*YOUR TASK*. Only lines containing "contractKind" belong in the answer, each copied from the entries below.

*PROVIDED INFORMATION*.
Section Callback.
(** [makeCinnySpacesContent] and [parseSidebar] belong to
    [useSidebarItems]; the callback only composes them, so they are
    parameters here, the account-data content being identified with the
    sidebar sequence it carries. *)
Variable makeCinnySpacesContent : SidebarItems → SidebarItems.
Variable parseSidebar : SidebarItems → SidebarItems.

(** The callback handed to [useDnDMonitor]. *)
Definition onReorder (item containerItem : SidebarDraggable)
    (instructionType : InstructionType) : M unit := λ w,
  (newItems ← reconcile (sidebarItems w) item containerItem instructionType;
   let newSpacesContent := makeCinnySpacesContent newItems in
   localEchoSidebarItem (parseSidebar newSpacesContent);;
   setAccountData newSpacesContent) w.
End Callback.

(** ** Drop targets and the drop monitor *)

(** What [source.data.item] and a drop target's [item] are at run time: a
    string, compared by value, or a reference to a draggable object,
    compared by identity. *)
Inductive JsValue :=
  | JsString (s : string)
  | JsObject (address : nat).

#[global] Instance JsValue_eq_dec : EqDecision JsValue.
Proof. solve_decision. Defined.

(** [a !== b] *)
Definition strictNotEqual (a b : JsValue) : bool :=
  match a, b with
  | JsString x, JsString y => negb (String.eqb x y)
  | JsObject x, JsObject y => negb (Nat.eqb x y)
  | _, _ => true
  end.

(** [canDrop] of [useDropTarget] and of [useDropTargetInstruction]. *)
Definition canDrop (item : JsValue) (source_data_item : JsValue) : bool :=
  let dragItem := source_data_item in
  strictNotEqual dragItem item.

(** The objects the references stand for. *)
Definition Heap := gmap nat FolderDraggable.

Definition deref (h : Heap) (v : JsValue) : option SidebarDraggable :=
  match v with
  | JsString s => Some (DSpace s)
  | JsObject a => DFolder <$> h !! a
  end.

(** [data] of a drop target, as [getData] returns it. *)
Record DropTargetData := mkDropTargetData {
  item : SidebarDraggable;
  instructionType : option InstructionType;
}.

(** [onDrop] of the monitor set up by [useDnDMonitor]. *)
Definition onDrop (onDragging : option SidebarDraggable → M unit)
    (onReorder : SidebarDraggable → SidebarDraggable → InstructionType → M unit)
    (source_data_item : SidebarDraggable) (dropTargets : list DropTargetData)
    : M unit :=
  onDragging None;;
  match dropTargets with
  | [] => mret tt
  | target :: _ =>
      let containerItem := item target in
      match instructionType target with
      | None => mret tt
      | Some ty => onReorder source_data_item containerItem ty
      end
  end.

(** ** Scenario data *)

Definition F1 : ISidebarFolder :=
  {| id := "F1"; name := None; content := ["C"; "D"] |}.

Definition world0 (items : SidebarItems) : World :=
  {| sidebarItems := items; openedFolder := {[ "F1" ]}; draggingItem := None;
     accountData := []; entropy := λ n, String.append "fresh" (pretty n);
     randCalls := 0 |}.

(** ** The sidebar structure and its invariants *)

Definition spacesOf (i : TSidebarItem) : list string :=
  match i with
  | TSpace s => [s]
  | TFolder f => content f
  end.

(** Every space identifier of the structure, bare top-level entries and
    folder contents together, in display order. *)
Definition allSpaces (items : SidebarItems) : list string :=
  items ≫= spacesOf.

Definition foldersOf (items : SidebarItems) : list ISidebarFolder :=
  items ≫= λ i, match i with TFolder f => [f] | TSpace _ => [] end.

Definition folderIds (items : SidebarItems) : list string :=
  id <$> foldersOf items.

Definition occurrences (s : string) (items : SidebarItems) : nat :=
  length (filter (λ x, x = s) (allSpaces items)).

(** The invariants of the data model: a space sits in at most one place,
    no folder is empty, folder ids are unique. *)
Definition invariants (items : SidebarItems) : Prop :=
  NoDup (allSpaces items)
  ∧ Forall (λ f, content f ≠ []) (foldersOf items)
  ∧ NoDup (folderIds items).

(** A draggable is present when the entry it was built from is in the
    sidebar: the bare space, or the folder and, for a space of a folder,
    the space in the folder's content. *)
Definition present (items : SidebarItems) (d : SidebarDraggable) : Prop :=
  match d with
  | DSpace s => TSpace s ∈ items
  | DFolder fd =>
      TFolder (folder fd) ∈ items
      ∧ match truthy (spaceId fd) with
        | Some sp => sp ∈ content (folder fd)
        | None => True
        end
  end.

(** The three instruction kinds of the reconciler's contract. *)
Definition contractKind (ty : InstructionType) : Prop :=
  ty = ReorderAbove ∨ ty = ReorderBelow ∨ ty = MakeChild.

Definition reorderKind (ty : InstructionType) : Prop :=
  ty = ReorderAbove ∨ ty = ReorderBelow.

Definition wellFormed (items : SidebarItems)
    (item containerItem : SidebarDraggable) (ty : InstructionType) : Prop :=
  invariants items
  ∧ present items item
  ∧ present items containerItem
  ∧ item ≠ containerItem
  ∧ contractKind ty.

#[global] Instance invariants_dec items : Decision (invariants items).
Proof. unfold invariants. apply _. Defined.
#[global] Instance present_dec items d : Decision (present items d).
Proof.
  destruct d as [s|fd]; simpl; [apply _|].
  destruct (truthy (spaceId fd)); apply _.
Defined.
#[global] Instance contractKind_dec ty : Decision (contractKind ty).
Proof. unfold contractKind. apply _. Defined.
#[global] Instance reorderKind_dec ty : Decision (reorderKind ty).
Proof. unfold reorderKind. apply _. Defined.
#[global] Instance wellFormed_dec items d c ty : Decision (wellFormed items d c ty).
Proof. unfold wellFormed. apply _. Defined.

(** The space a folder-scoped draggable stands for, if any. *)
Definition draggedSpace (d : SidebarDraggable) : option string :=
  match d with
  | DSpace _ => None
  | DFolder fd => truthy (spaceId fd)
  end.

(** ** A pure view of the loop body

    What one visit pushes depends on the world only through the next
    string of the entropy source; what it does to the world is to clear
    one opened-folder entry or to draw one string. [pushes] and [after]
    say so; [visit_run] proves that they are what [visit] computes. *)

Definition nextId (w : World) : string := entropy w (randCalls w).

*ANSWER BOX*.
Definition contractKind (ty : InstructionType) : Prop :=
  ∧ contractKind ty.
#[global] Instance contractKind_dec ty : Decision (contractKind ty).
Proof. unfold contractKind. apply _. Defined.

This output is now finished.